二酯酰甘油-蛋白激酶C信号传导系统和细胞因子与糖尿病肾病的关系

The relationship between DAG-PKC signal conducting system and cellular factor and diabetic nephropathy

目的研究糖尿病大鼠肾小球中蛋白激酶C(PKC)的活性变化及转化生长因子-β1(TGF-β1)和血管内皮细胞生长因子(VEGF)的表达情况,探讨3者之间的相互关系及其与糖尿病肾病(DN)发生、发展的相关性。方法选用雄性SD大鼠,用链脲佐菌素制备大鼠糖尿病实验模型,随机分为正常对照组、糖尿病2周(DM2)组和糖尿病4周(DM4)组。大鼠断头处死,分离肾小球,提取纯化胞浆及胞膜蛋白。利用[r-32P]-ATP底物磷酸化的方法检测胞浆及胞膜PKC活性;用免疫组织化学法检测VEGF和TGF-β1在各组大鼠肾小球及肾小管中的表达。结果①DM2、DM4组肾小球细胞内总的PKC活性与对照组无显著性差异,胞浆PKC活性略有下降,但相差不显著(P>0.05);DM2、DM4组肾小球细胞膜PKC活性均明显高于正常对照组(P<0.05),且细胞膜PKC活性与肾脏肥大指数(肾重/体质量)和内生肌酐清除率(Ccr)呈正相关。②DM2、DM4组VEGF和TGF-β1的表达均高于正常对照组(P<0.01)。③肾小球细胞膜PKC活性与VEGF和TGF-β1的表达呈正相关。结论高血糖慢性刺激可引起肾小球PKC活性增高,并上调TGF-β1和VEGF的表达,进一步导致肾小球滤过膜通透性和滤过率增加,这在糖尿病早期肾内血流动力学改变中发挥着重要的调控作用。

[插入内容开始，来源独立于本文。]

(* ===== verification/SchedulerSpec.v ===== *)
(** * The scheduler: properties

    What [schedule] and the operations around it promise, for groups of one
    sequence, with a witness for each. *)

From Stdlib Require Import ZArith SpecFloat Lia.
From stdpp Require Import base gmap sets strings countable list.
From S2P Require Import Prelude Machine Sequence BlockEngine BlockEngineSwap BlockEngineSpec.
From S2P Require Import CacheEngine Scheduler SchedulerInv SchedulerWaiting.

(** ** Lemmas: what is finished, what grows *)

Section FinishedLemmas.
  Context `{LogprobsSig} `{HashOrder} {cover : Cover}.
  Implicit Types w : World.
  Implicit Types self : Scheduler.
  Implicit Types g : SequenceGroup.

Definition group_finished w g : bool :=
    forallb (seq_field false (λ q, status_is_finished (status (data q))) w)
      (hash_values (seqs g)).

Lemma finished_turns l keep to_free w :
    (∀ g, g ∈ l → group_single w g) →
    st_fold finished_turn (keep, to_free) l w =
    Done (keep ++ filter (λ g, group_finished w g = false) l,
          to_free ++ filter (λ g, group_finished w g = true) l) w.
  Proof.
    revert keep to_free. induction l as [|g l IH]; intros keep to_free Hl.
    - simpl. by rewrite !app_nil_r.
    - cbn [st_fold]. destruct (Hl g) as (p & q & Hs & _); [set_solver |].
      assert (Hf : finished_turn (keep, to_free) g w =
        Done (if group_finished w g then (keep, to_free ++ [g]) else (keep ++ [g], to_free)) w).
      { unfold finished_turn.
        by rewrite (st_bind_done _ _ _ _ _ (group_is_finished_eq g w (single_ok _ _ _ _ Hs))). }
      rewrite (st_bind_done _ _ _ _ _ Hf).
      assert (Hl' : ∀ g, g ∈ l → group_single w g) by set_solver.
      rewrite !filter_cons. destruct (group_finished w g) eqn:E; rewrite IH by done;
        repeat case_decide; by rewrite <- ?app_assoc.
  Qed.
(* ===== verification/Sampling.v ===== *)
(** * Sampling parameters

    [src/openai/sampling_params.rs]: the checks on the parameters of a request,
    in the [f32] arithmetic of the program, and the choice of a sampling method. *)

From Stdlib Require Import ZArith SpecFloat Lia.
From stdpp Require Import base gmap sets strings pretty countable list.
From S2P Require Import Prelude Machine Api.

#[local] Open Scope Z_scope.

(** ** Floats *)

(** [a < b], [a <= b], [a == b] *)
Definition f32_ltb (a b : f32) : bool := SFltb a b.

Definition f32_leb (a b : f32) : bool := SFleb a b.

Definition f32_eqb (a b : f32) : bool := SFeqb a b.

Definition f32_one : f32 := S754_finite false 8388608 (-23).

Definition f32_two : f32 := S754_finite false 8388608 (-22).

(** [0.7] *)
Definition f32_0_7 : f32 := S754_finite false 11744051 (-24).

Definition f32_opp : f32 → f32 := SFopp.

(** The [f32] nearest to [1e-5]. *)
Definition SAMPLING_EPS : f32 := S754_finite false 10995116 (-40).

(** How [{}] prints a float: only the texts of errors depend on it. *)
Class FloatDisplay := { show_f32 : f32 → string }.

(** ** SamplingParams *)

Inductive EarlyStoppingCondition :=
  | BestOfCompleteCandidates
  | UnlikelyBetterCandidates
  | CanonicalNoBetterCandidates.

(** Nothing uses it: the kind of sampling follows from the parameters. *)
Inductive SamplingType :=
  | BEAM
  | GREEDY
  | RANDOM.

#[export] Instance EarlyStoppingCondition_eq_dec : EqDecision EarlyStoppingCondition.
Proof. solve_decision. Defined.

Record SamplingParams := mkSamplingParams {
  sp_n : Z;
  sp_best_of : Z;
  sp_presence_penalty : f32;
  sp_frequency_penalty : f32;
  sp_repetition_penalty : f32;
  sp_temperature : f32;
  sp_top_p : f32;
  sp_top_k : Z;
  sp_use_beam_search : bool;
  sp_length_penalty : f32;
  sp_early_stopping : EarlyStoppingCondition;
  sp_stop : option StopTokens;
  sp_stop_token_ids : list nat;
  sp_ignore_eos : bool;
  sp_max_tokens : Z;
  sp_logprobs : option Z;
  sp_prompt_logprobs : option Z;
  sp_skip_special_tokens : bool;
}.

(** [(lo..=hi).contains(&x)] and [Range { start: lo, end: hi }.contains(&x)] *)
Definition in_closed_range (lo hi x : f32) : bool := f32_leb lo x && f32_leb x hi.

Definition in_half_open_range (lo hi x : f32) : bool := f32_leb lo x && f32_ltb x hi.

Section Verify.
  Context `{FloatDisplay}.

Definition SamplingParams_verify_args (self : SamplingParams) : result unit :=
  reject_if (sp_n self <? 1)
    ("n must be at leas 1, got " +:+ pretty (sp_n self) +:+ ".") (
  reject_if (sp_best_of self <? sp_n self)
    ("best_of must be greater than or equal to n, got n=" +:+ pretty (sp_n self) +:+
     " and best_of=" +:+ pretty (sp_best_of self)) (
  reject_if (negb (in_closed_range (f32_opp f32_two) f32_two (sp_presence_penalty self)))
    ("presence_penalty must be in [-2, 2], got " +:+ show_f32 (sp_presence_penalty self)) (
  reject_if (negb (in_closed_range (f32_opp f32_two) f32_two (sp_frequency_penalty self)))
    ("frequency_penalty must be in [-2, 2], got " +:+ show_f32 (sp_frequency_penalty self)) (
  reject_if (negb (in_half_open_range f32_zero f32_two (sp_repetition_penalty self)) ||
             f32_eqb (sp_repetition_penalty self) f32_zero)
    ("repetition_penalty must be in (0, 2], got " +:+ show_f32 (sp_repetition_penalty self)) (
  reject_if (f32_ltb (sp_temperature self) f32_zero)
    ("temperature must be non-negative, got " +:+ show_f32 (sp_temperature self)) (
  reject_if (sp_max_tokens self <? 1)
    ("max_tokens must be at least 1, got " +:+ pretty (sp_max_tokens self)) (Ok tt))))))).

Objective To explore the activation of protein kinase C（PKC） and the expression of transforming growth factor β1 （TGF-β1） and vascular endothelial growth factor（VEGF） in renal of diabetic rats at early stage, and to discuss the relationship of PKC, TGF-β1 and VEGF and their effects on diabetic nephropathy （DN）. Methods Male SD rats were induced to diabetic rat model with streptozotocin. Rats were randomly divided into control group and two, four-week diabetic group. After all group rats were killed, glomeruli were separated and membrane protein and cytosolic protein were picked up. The activity of PKC in renal glomeruli of each rat was detected by radioimmunoassay. The change of TGF-β1 and VEGF expression in renal tissue of each rat was observed by immunohistochemistry. Results ① Membrane PKC activity of glomeruli were significantly elevated in two, four-week diabetic rats than that in control group（P〈0.05）. There were no significant differences in＇the cytosolic PKC concentration of glomeruli among three groups （P〉0.05）. Membrane PKC activity had positive relationship with raito of kidney/body weight and Ccr（P〈0.01）. ② The expression of TGF-β1 and VEGF in the renal tissue were significantly elevated in two, four-week diabetic rats than that of control. ③ The activation of membrane PKC had positive relationship with expression of TGF-β1 and VEGF. Conclusion Hyperglycemia may lead to the activation of PKC, and the activation of PKC may lead to the expression of TGF-β1 and VEGF. They take important effect on the occurrence and development of DN.